▶ _Instructions for the task_
Repeat exactly, and only, the lines below starting at the line that contains "Local Open Scope string_scope." and ending at the line that contains "m' => quote", inclusive of both.

▶ _Data listing_
(** * memfs inodes: a shallow embedding of samples/memfs/inode.go

    The Go type [inode] stands for both the files and the directories of the
    in-memory file system.  Its methods mutate the receiver and may panic, so
    they are embedded in a state-and-panic monad over the record [inode].
    Go's [int] is taken to be 64 bits wide (amd64).  The clock and the
    allocator of the Go runtime are dependencies: their answers are
    arguments of the methods that consult them. *)

From Stdlib Require Import ZArith Lia.
From Stdlib.Strings Require Import Byte.
From stdpp Require Import base list strings gmap.

Local Open Scope string_scope.
Local Open Scope list_scope.
Local Open Scope Z_scope.

(** ** Collaborator types (fuse, fuseutil, os, time, io) *)

(** [fuseutil.DirentType]; [DT_Unknown] marks an unused slot. *)
Inductive DirentType : Type :=
| DT_Unknown | DT_Socket | DT_Link | DT_File
| DT_Block | DT_Directory | DT_Char | DT_FIFO.

#[global] Instance DirentType_eq_dec : EqDecision DirentType.
Proof. solve_decision. Defined.

(** [time.Time], as an instant on some integer scale. *)
Definition Time : Type := Z.

(** [fuseutil.Dirent].  [Offset] is a [fuse.DirOffset] (uint64), [Inode] a
    [fuse.InodeID] (uint64).  The Go field [Type] is spelt [Type_]. *)
Record Dirent : Type := mkDirent {
  Offset : Z;
  Inode : Z;
  Name : string;
  Type_ : DirentType
}.

#[global] Instance Dirent_eq_dec : EqDecision Dirent.
Proof. solve_decision. Defined.
Fixpoint render_elems (l : list value) : string :=
  match l with
  | [] => ""
  | [x] => render x
  | x :: l' => render x +:+ "," +:+ render_elems l'
  end.

Fixpoint render_members (m : list (string * value)) : string :=
  match m with
  | [] => ""
  | [(k, x)] => quote k +:+ ":" +:+ render x
  | (k, x) :: m' => quote k +:+ ":" +:+ render x +:+ "," +:+ render_members m'
  end.

(** The fuel that [parse_value] needs for a value. *)
Fixpoint size (v : value) : nat :=
  match v with
  | Arr l =>
      S ((fix go (l : list value) : nat :=
            match l with
            | [] => O
            | x :: l' => S (size x + go l')
            end) l)
  | Obj m =>
      S ((fix go (m : list (string * value)) : nat :=
            match m with
            | [] => O
            | kv :: m' => S (size kv.2 + go m')
            end) m)
  | _ => 1%nat
  end.

Fixpoint size_elems (l : list value) : nat :=
  match l with
  | [] => O
  | x :: l' => S (size x + size_elems l')
  end.

Fixpoint size_members (m : list (string * value)) : nat :=
  match m with
  | [] => O
  | kv :: m' => S (size kv.2 + size_members m')
  end.

(** The characters at which a value may begin. *)
Definition opens (c : ascii) : Prop :=
  is_ws c = false /\ isb c 93 = false /\ isb c 125 = false.

(** The statement of the round trip for one value. *)
Definition reads_back (v : value) : Prop :=
  wf_value v = true ->
  forall (fuel : nat) (rest : string),
    (size v <= fuel)%nat -> stops num_char rest = true ->
    parse_value fuel (render v +:+ rest) = Some (v, rest).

▶ _Written solution_
Local Open Scope string_scope.
Local Open Scope list_scope.
Local Open Scope Z_scope.

(** ** Collaborator types (fuse, fuseutil, os, time, io) *)

(** [fuseutil.DirentType]; [DT_Unknown] marks an unused slot. *)
Inductive DirentType : Type :=
| DT_Unknown | DT_Socket | DT_Link | DT_File
| DT_Block | DT_Directory | DT_Char | DT_FIFO.

#[global] Instance DirentType_eq_dec : EqDecision DirentType.
Proof. solve_decision. Defined.

(** [time.Time], as an instant on some integer scale. *)
Definition Time : Type := Z.

(** [fuseutil.Dirent].  [Offset] is a [fuse.DirOffset] (uint64), [Inode] a
    [fuse.InodeID] (uint64).  The Go field [Type] is spelt [Type_]. *)
Record Dirent : Type := mkDirent {
  Offset : Z;
  Inode : Z;
  Name : string;
  Type_ : DirentType
}.

#[global] Instance Dirent_eq_dec : EqDecision Dirent.
Proof. solve_decision. Defined.
Fixpoint render_elems (l : list value) : string :=
  match l with
  | [] => ""
  | [x] => render x
  | x :: l' => render x +:+ "," +:+ render_elems l'
  end.

Fixpoint render_members (m : list (string * value)) : string :=
  match m with
  | [] => ""
  | [(k, x)] => quote k +:+ ":" +:+ render x
  | (k, x) :: m' => quote k +:+ ":" +:+ render x +:+ "," +:+ render_members m'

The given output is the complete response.